A consolidação do Pix como principal meio de pagamento no Brasil avança para uma nova fronteira: o comércio eletrônico. Segundo projeção da empresa de pagamentos Ebanx, o sistema deve responder por cerca de 50% das transações de e-commerce no país até 2028, ampliando sua liderança sobre os cartões de crédito e aprofundando uma mudança estrutural no mercado de meios de pagamento.
O dado reforça a velocidade com que o Pix, lançado pelo Banco Central no fim de 2020, alterou a dinâmica financeira da maior economia da América Latina. Em poucos anos, o sistema superou o volume combinado de transações com cartões de crédito e débito e reduziu significativamente o uso de dinheiro em espécie. A trajetória recente indica não apenas adoção massiva, mas também uma transição do uso cotidiano para aplicações mais complexas, como compras online e pagamentos recorrentes.
Essa evolução tem sido impulsionada por melhorias contínuas na infraestrutura do sistema. A introdução de funcionalidades como pagamentos automáticos e recorrentes amplia o escopo de uso da ferramenta, aproximando-a de modelos tradicionalmente dominados por cartões, como assinaturas e serviços digitais. Desde setembro, as transações de consumidores para empresas passaram a representar a maior parte das operações via pagamento instantâneo — um indicativo de que o sistema deixou de ser apenas um meio de transferência entre pessoas para se tornar peça central no varejo digital.

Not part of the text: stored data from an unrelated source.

(* ===== verification/Actions.v ===== *)
(** internal/actions: the changes a user asks of an object, as programs over the
    calls of [Kube]: scale, restart, cordon, drain, suspend, trigger and undo. *)

From S2P Require Import Prelude Api Text Unstr Access Issues Routes Program Respond Kube Rollout Drain.

Module Actions.
Import Api Text Unstr Kube.

Definition appsGroup : string := "apps".
Definition batchGroup : string := "batch".
Definition specField : string := "spec".
Definition restartAnnotation : string := "kubectl.kubernetes.io/restartedAt".
Definition instantiateAnnotation : string := "cronjob.kubernetes.io/instantiate".

Definition scalable : list (string * string) :=
  [(appsGroup, "deployments"); (appsGroup, "statefulsets"); (appsGroup, "replicasets"); ("", "replicationcontrollers")].
Definition restartable : list (string * string) :=
  [(appsGroup, "deployments"); (appsGroup, "statefulsets"); (appsGroup, "daemonsets")].
Definition revertible : list (string * string) :=
  [(appsGroup, "deployments"); (appsGroup, "statefulsets"); (appsGroup, "daemonsets")].
Definition cronJobs : string * string := (batchGroup, "cronjobs").

Record Request := MkRequest {
  Ref : ObjectRef;
  Action : string;
  Replicas : Z;
  Revision : Z;
  Force : bool;
  DryRun : bool;
}.

Record ActionResult := MkActionResult {
  ar_Action : string;
  ar_DryRun : bool;
  ar_Message : string;
  ar_Pods : list PodOutcome;
}.

Definition Supported (ref : ObjectRef) (action : string) : bool :=
  let key := (or_Group ref, or_Resource ref) in
  if bool_decide (action = Routes.Scale) then contains scalable key
  else if bool_decide (action = Routes.Restart) then contains restartable key
  else if bool_decide (action = Routes.Cordon) || bool_decide (action = Routes.Uncordon) ||
          bool_decide (action = Routes.Drain) then bool_decide (key = ("", "nodes"))
  else if bool_decide (action = Routes.Suspend) || bool_decide (action = Routes.Resume) ||
          bool_decide (action = Routes.Trigger) then bool_decide (key = cronJobs)
  else if bool_decide (action = Routes.Undo) then contains revertible key
  else false.

Definition Every : list string :=
  [Routes.Scale; Routes.Restart; Routes.Cordon; Routes.Uncordon; Routes.Drain; Routes.Suspend; Routes.Resume;
   Routes.Trigger; Routes.Undo].

Definition known (action : string) : bool := contains Every action.

Definition describe (ref : ObjectRef) : string :=
  if bool_decide (or_Group ref = "") then or_Resource ref else or_Group ref +s+ "/" +s+ or_Resource ref.

Definition plural (replicas : Z) : string := if (replicas =? 1)%Z then "replica" else "replicas".

Section actions.
Context {U : Type} `{!Unstructured U, !Described U} {Fl : Fields} {Tm : RFC3339} {Qt : Quoting}.

Definition program A := prog (answer U) (result Respond.error A).

Definition fails {A} (e : Respond.error) : program A := Return (Err e).

(** A merge patch of the object named. *)
Definition patched (ref : ObjectRef) (subresource : string) (body : amap) : program U := ask (Patch ref subresource body).

Definition scale (req : Request) : program ActionResult :=
  if (Replicas req <? 0)%Z then fails (Respond.New "replicas must be zero or more")
  else
    _ <-? patched (Ref req) "scale" [(specField, AMap [("replicas", AInt (Replicas req))])];;
    Return (Ok (MkActionResult Routes.Scale false
      ("Scaled " +s+ or_Name (Ref req) +s+ " to " +s+ Itoa (Replicas req) +s+ " " +s+ plural (Replicas req) +s+ ".") [])).

Definition restart (req : Request) (now : time) : program ActionResult :=
  let stamp := FormatTime now in
  _ <-? patched (Ref req) "" [(specField, AMap [("template", AMap [("metadata", AMap [("annotations",
      AMap [(restartAnnotation, AString stamp)])])])])];;
  Return (Ok (MkActionResult Routes.Restart false ("Rollout restart requested at " +s+ stamp +s+ ".") [])).

Definition patchSchedulable (ref : ObjectRef) (schedulable : bool) : program U :=
  patched ref "" [(specField, AMap [("unschedulable", ABool (negb schedulable))])].

Definition setSchedulable (ref : ObjectRef) (schedulable : bool) : program ActionResult :=
  _ <-? patchSchedulable ref schedulable;;
  Return (Ok (if schedulable
    then MkActionResult Routes.Uncordon false (or_Name ref +s+ " accepts new pods.") []
    else MkActionResult Routes.Cordon false (or_Name ref +s+ " no longer accepts new pods. Running pods stay.") [])).

Definition drain (req : Request) : program ActionResult :=
  plans <-? Drain.planFor (or_Name (Ref req)) (Force req);;
  if DryRun req then
    Return (Ok (MkActionResult Routes.Drain true (Drain.planMessage plans) (Drain.outcomesOf plans)))
  else
    let blocked := Drain.countOf plans Drain.OutcomeBlocked in
    if (0 <? blocked)%Z then
      fails (Respond.New (Itoa blocked +s+ " " +s+ Drain.podWord blocked +s+
        " cannot be evicted safely; review them and drain with force to proceed"))
    else
      _ <-? patchSchedulable (Ref req) false;;
      evicted <-- ask (EvictPods plans);;
      Return (Ok (MkActionResult Routes.Drain false (Drain.drainMessage evicted.1 evicted.2) evicted.1)).

Definition setSuspended (ref : ObjectRef) (suspended : bool) : program ActionResult :=
  _ <-? patched ref "" [(specField, AMap [("suspend", ABool suspended)])];;
  Return (Ok (if suspended
    then MkActionResult Routes.Suspend false ("Suspended " +s+ or_Name ref +s+ ". Runs already going are left alone.") []
    else MkActionResult Routes.Resume false ("Resumed " +s+ or_Name ref +s+ ".") [])).

Definition jobFrom (cron : U) : result Respond.error amap :=
  match UMap cron [specField; "jobTemplate"; specField] with
  | None => Err (Respond.New "the cron job carries no job template")
  | Some spec =>
      let annotations := default [] (UMap cron [specField; "jobTemplate"; "metadata"; "annotations"]) in
      let annotations := aset annotations instantiateAnnotation (AString "manual") in
      let meta :=
        [("generateName", AString (GetName cron +s+ "-"));
         ("namespace", AString (GetNamespace cron));
         ("annotations", AMap annotations);
         ("ownerReferences", ASlice [AMap [("apiVersion", AString (batchGroup +s+ "/v1")); ("kind", AString "CronJob");
            ("name", AString (GetName cron)); ("uid", AString (GetUID cron))]])] in
      let meta :=
        match UMap cron [specField; "jobTemplate"; "metadata"; "labels"] with
        | Some labels => aset meta "labels" (AMap labels) | None => meta end in
      Ok [("apiVersion", AString (batchGroup +s+ "/v1")); ("kind", AString "Job"); ("metadata", AMap meta);
          (specField, AMap spec)]
  end.

Definition trigger (ref : ObjectRef) : program ActionResult :=
  cron <-? ask (GetObject ref);;
  match jobFrom cron with
  | Err e => fails e
  | Ok job =>
      made <-? ask (CreateJob (or_Namespace ref) job);;
      Return (Ok (MkActionResult Routes.Trigger false ("Started job " +s+ GetName made +s+ ".") []))
  end.

Definition undo (req : Request) : program ActionResult :=
  if (Revision req =? 0)%Z then fails (Respond.New "undo needs a revision to go back to")
  else
    template <-? Rollout.Template (Ref req) (Revision req);;
    if DryRun req then
      Return (Ok (MkActionResult Routes.Undo true
        (or_Name (Ref req) +s+ " would go back to the pod template of revision " +s+ Itoa (Revision req) +s+ ".") []))
    else
      _ <-? patched (Ref req) "" [(specField, AMap [("template", AMap template)])];;
      Return (Ok (MkActionResult Routes.Undo false
        ("Rolled " +s+ or_Name (Ref req) +s+ " back to revision " +s+ Itoa (Revision req) +s+ ".") [])).

Definition unknown (action : string) : Respond.error := Respond.New ("unknown action " +s+ Quote action).

Definition Do (req : Request) (now : time) : program ActionResult :=
  if bool_decide (or_Name (Ref req) = "") then fails (Respond.New "name is required")
  else if negb (known (Action req)) then fails (unknown (Action req))
  else if negb (Supported (Ref req) (Action req)) then
    fails (Respond.Wrapped Respond.ErrUnsupported
      ("action is not supported for this resource: " +s+ Action req +s+ " on " +s+ describe (Ref req)))
  else if bool_decide (Action req = Routes.Scale) then scale req
  else if bool_decide (Action req = Routes.Restart) then restart req now
  else if bool_decide (Action req = Routes.Cordon) then setSchedulable (Ref req) false
  else if bool_decide (Action req = Routes.Uncordon) then setSchedulable (Ref req) true
  else if bool_decide (Action req = Routes.Drain) then drain req
  else if bool_decide (Action req = Routes.Suspend) then setSuspended (Ref req) true
  else if bool_decide (Action req = Routes.Resume) then setSuspended (Ref req) false
  else if bool_decide (Action req = Routes.Trigger) then trigger (Ref req)
  else if bool_decide (Action req = Routes.Undo) then undo req
  else fails (unknown (Action req)).

(** ** What an action may call *)

(** A call an action makes: it reads, or it changes only what the request
    names, and only where the action is supported. *)
Definition within (req : Request) (c : call) : Prop :=
  match c with
  | GetObject _ | ListObjects _ => True
  | ListPods node => node = or_Name (Ref req)
  | Patch ref _ _ => ref = Ref req /\ Supported (Ref req) (Action req) = true
  | CreateJob namespace _ =>
      Action req = Routes.Trigger /\ namespace = or_Namespace (Ref req) /\ Supported (Ref req) (Action req) = true
  | EvictPods plans =>
      Action req = Routes.Drain /\ DryRun req = false /\ Drain.countOf plans Drain.OutcomeBlocked = 0%Z /\
      exists pods, plans = map (Drain.planned (Force req)) pods
  | Update _ _ | Delete _ _ | Record_ _ => False
  end.

Lemma only_bindr {A B} P (p : program A) (f : A -> program B) :
  only P p -> (forall a, only P (f a)) -> only P (bindr p f).
Proof. intros Hp Hf. apply only_bind; [done |]. by intros [a | e]. Qed.

Lemma only_history P ref : (forall r, P (GetObject r)) -> (forall r, P (ListObjects r)) -> only P (Rollout.history (U := U) ref).
Proof.
  intros Hg Hl. unfold Rollout.history, Rollout.listed.
  repeat case_match; try done; (apply only_bindr; [split; [apply Hg | done] | intros _]);
    (apply only_bindr; [split; [apply Hl | done] | done]).
Qed.

Lemma only_template P ref number :
  (forall r, P (GetObject r)) -> (forall r, P (ListObjects r)) -> only P (Rollout.Template (U := U) ref number).
Proof. intros Hg Hl. apply only_bindr; [by apply only_history | done]. Qed.

(** Sequences of calls: one call, then the rest. *)
Ltac onlys := repeat first [apply only_bindr; [| intros ?] | apply only_bind; [| intros ?]].

Lemma action_within req now : only (within req) (Do req now).
Proof.
  unfold Do. destruct (bool_decide (or_Name _ = "")); [done |]. destruct (known _); [| done]. cbn [negb].
  destruct (Supported (Ref req) (Action req)) eqn:Hs; [| done]. cbn [negb].
  case_bool_decide. { unfold scale. case_match; [done |]. onlys; [| done]. by repeat split. }
  case_bool_decide. { unfold restart. onlys; [| done]. by repeat split. }
  case_bool_decide. { unfold setSchedulable, patchSchedulable. onlys; [| done]. by repeat split. }
  case_bool_decide. { unfold setSchedulable, patchSchedulable. onlys; [| done]. by repeat split. }
  case_bool_decide as Ed. { unfold drain, Drain.planFor, patchSchedulable, bindr, ask. cbn. split; [done |]. intros [pods | e]; [| done].
    cbn. destruct (DryRun req) eqn:Edry; [done |]. destruct (Z.ltb_spec 0 (Drain.countOf (map (Drain.planned (Force req)) pods) Drain.OutcomeBlocked)) as [| Hle];
      [done |]. cbn. split; [done |]. intros [u | e]; [| done]. cbn. split; [| done]. split; [done |]. split; [done |]. split; [| eauto].
    pose proof (counted_nonneg (fun plan => bool_decide (po_Outcome (pl_outcome plan) = Drain.OutcomeBlocked))
      (map (Drain.planned (Force req)) pods)). unfold Drain.countOf in *. lia. }
  case_bool_decide. { unfold setSuspended. onlys; [| done]. by repeat split. }
  case_bool_decide. { unfold setSuspended. onlys; [| done]. by repeat split. }
  case_bool_decide. { unfold trigger. onlys; [by repeat split |]. case_match; [| done]. onlys; [| done]. by repeat split. }
  case_bool_decide; [| done].
  unfold undo. case_match; [done |]. apply only_bindr; [by apply only_template | intros template].
  case_match; [done |]. onlys; [| done]. by repeat split.
Qed.

(** A drain or an undo that is only tried changes nothing. *)
Lemma Do_dry_run req now :
  DryRun req = true -> Action req = Routes.Drain \/ Action req = Routes.Undo -> only (fun c => writes c = false) (Do req now).
Proof.
  intros Hd Ha. unfold Do. destruct (bool_decide (or_Name _ = "")); [done |]. destruct (known _); [| done]. cbn [negb].
  destruct (Supported _ _); [| done]. cbn [negb]. destruct Ha as [-> | ->];
    (repeat rewrite bool_decide_eq_false_2 by discriminate); rewrite bool_decide_eq_true_2 by done.
  - unfold drain, Drain.planFor, bindr, ask. cbn. split; [done |]. intros [pods | e]; [| done]. cbn. by rewrite Hd.
  - unfold undo. case_match; [done |]. apply only_bindr; [by apply only_template | intros template]. by rewrite Hd.
Qed.

(** What an action makes of what it was answered: the pods evicted are those
    the named node was said to run, as planned, and the job created is the one
    the named cron job was said to make. *)
Definition drawn (req : Request) (t : list (event (answer := answer U))) (c : call) : Prop :=
  match c with
  | EvictPods plans =>
      exists pods, existT (ListPods (or_Name (Ref req))) (Ok pods) ∈ t /\ plans = map (Drain.planned (Force req)) pods
  | CreateJob _ job => exists cron, existT (GetObject (Ref req)) (Ok cron) ∈ t /\ jobFrom cron = Ok job
  | _ => True
  end.

(** A call that is made whatever was answered. *)
Definition plainly (c : call) : Prop := match c with EvictPods _ | CreateJob _ _ => False | _ => True end.

Lemma plainly_drawn {A} req t (p : prog (answer U) A) : only plainly p -> follows (drawn req) t p.
Proof. intros Hp. apply follows_only. eapply only_mono; [| exact Hp]. by intros []. Qed.

Lemma action_drawn req now t : follows (drawn req) t (Do req now).
Proof.
  unfold Do. destruct (bool_decide (or_Name _ = "")); [done |]. destruct (known _); [| done]. cbn [negb].
  destruct (Supported (Ref req) (Action req)); [| done]. cbn [negb].
  case_bool_decide. { apply plainly_drawn. unfold scale. case_match; [done |]. by onlys. }
  case_bool_decide. { apply plainly_drawn. unfold restart. by onlys. }
  case_bool_decide. { apply plainly_drawn. unfold setSchedulable, patchSchedulable. by onlys. }
  case_bool_decide. { apply plainly_drawn. unfold setSchedulable, patchSchedulable. by onlys. }
  case_bool_decide. { unfold drain, Drain.planFor, patchSchedulable, bindr, ask. cbn. split; [done |]. intros [pods | e]; [| done].
    cbn. destruct (DryRun req); [done |]. case_match; [done |]. cbn. split; [done |]. intros [u | e]; [| done]. cbn. split; [| done].
    exists pods. split; [set_solver | done]. }
  case_bool_decide. { apply plainly_drawn. unfold setSuspended. by onlys. }
  case_bool_decide. { apply plainly_drawn. unfold setSuspended. by onlys. }
  case_bool_decide. { unfold trigger, bindr, ask. cbn. split; [done |]. intros [cron | e]; [| done]. cbn. destruct (jobFrom cron) as [job | e] eqn:Ej; [| done].
    cbn. split; [| by intros []]. exists cron. split; [set_solver | done]. }
  case_bool_decide; [| done]. apply plainly_drawn.
  unfold undo. case_match; [done |]. apply only_bindr; [by apply only_template | intros template]. case_match; [done |]. by onlys.
Qed.
End actions.

End Actions.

A expansão, no entanto, também redesenha o equilíbrio competitivo do setor. O avanço do Pix pressiona diretamente a participação de mercado das bandeiras internacionais de cartões, que historicamente dominaram o e-commerce brasileiro. Ao oferecer liquidação instantânea e custos potencialmente mais baixos para lojistas, o sistema cria incentivos econômicos claros para sua adoção, ao mesmo tempo em que desafia modelos baseados em intermediação e taxas mais elevadas.
Nesse contexto, a discussão sobre confiabilidade ganha peso à medida que o sistema se torna crítico para as operações do varejo. Episódios pontuais de instabilidade levantam questionamentos sobre a dependência crescente da ferramenta, especialmente em momentos de alto volume transacional. Ainda assim, provedores de infraestrutura e parceiros do ecossistema apontam níveis elevados de resiliência. A Divibank, por exemplo, reporta SLA superior a 99% em suas operações, refletindo um padrão de estabilidade compatível com a criticidade do serviço.
“Quando o Pix passa a ser parte central da jornada de compra, estabilidade deixa de ser um diferencial e se torna um requisito básico. Não se trata apenas de custo ou eficiência, mas de garantir continuidade operacional e confiança na experiência do usuário. À medida que o sistema escala, a robustez da infraestrutura passa a ser tão relevante quanto sua adoção”, afirma Hygor Roque, Head of Revenue da Divibank.
O modelo brasileiro também passou a atrair atenção internacional. Autoridades dos Estados Unidos abriram uma investigação para avaliar possíveis distorções concorrenciais, questionando o papel duplo do Banco Central como operador da infraestrutura e regulador do sistema financeiro. A autoridade monetária brasileira rebate, argumentando que o Pix funciona como uma infraestrutura pública neutra, voltada a aumentar eficiência, inclusão e competição.
A projeção de que o sistema alcance metade do e-commerce até 2028 indica que a próxima fase de crescimento não será apenas de escala, mas de aprofundamento no consumo digital. Nesse cenário, o Brasil se posiciona como um dos principais casos globais de adoção de infraestrutura pública de pagamentos, em um momento em que diferentes países avaliam modelos para modernizar seus sistemas financeiros.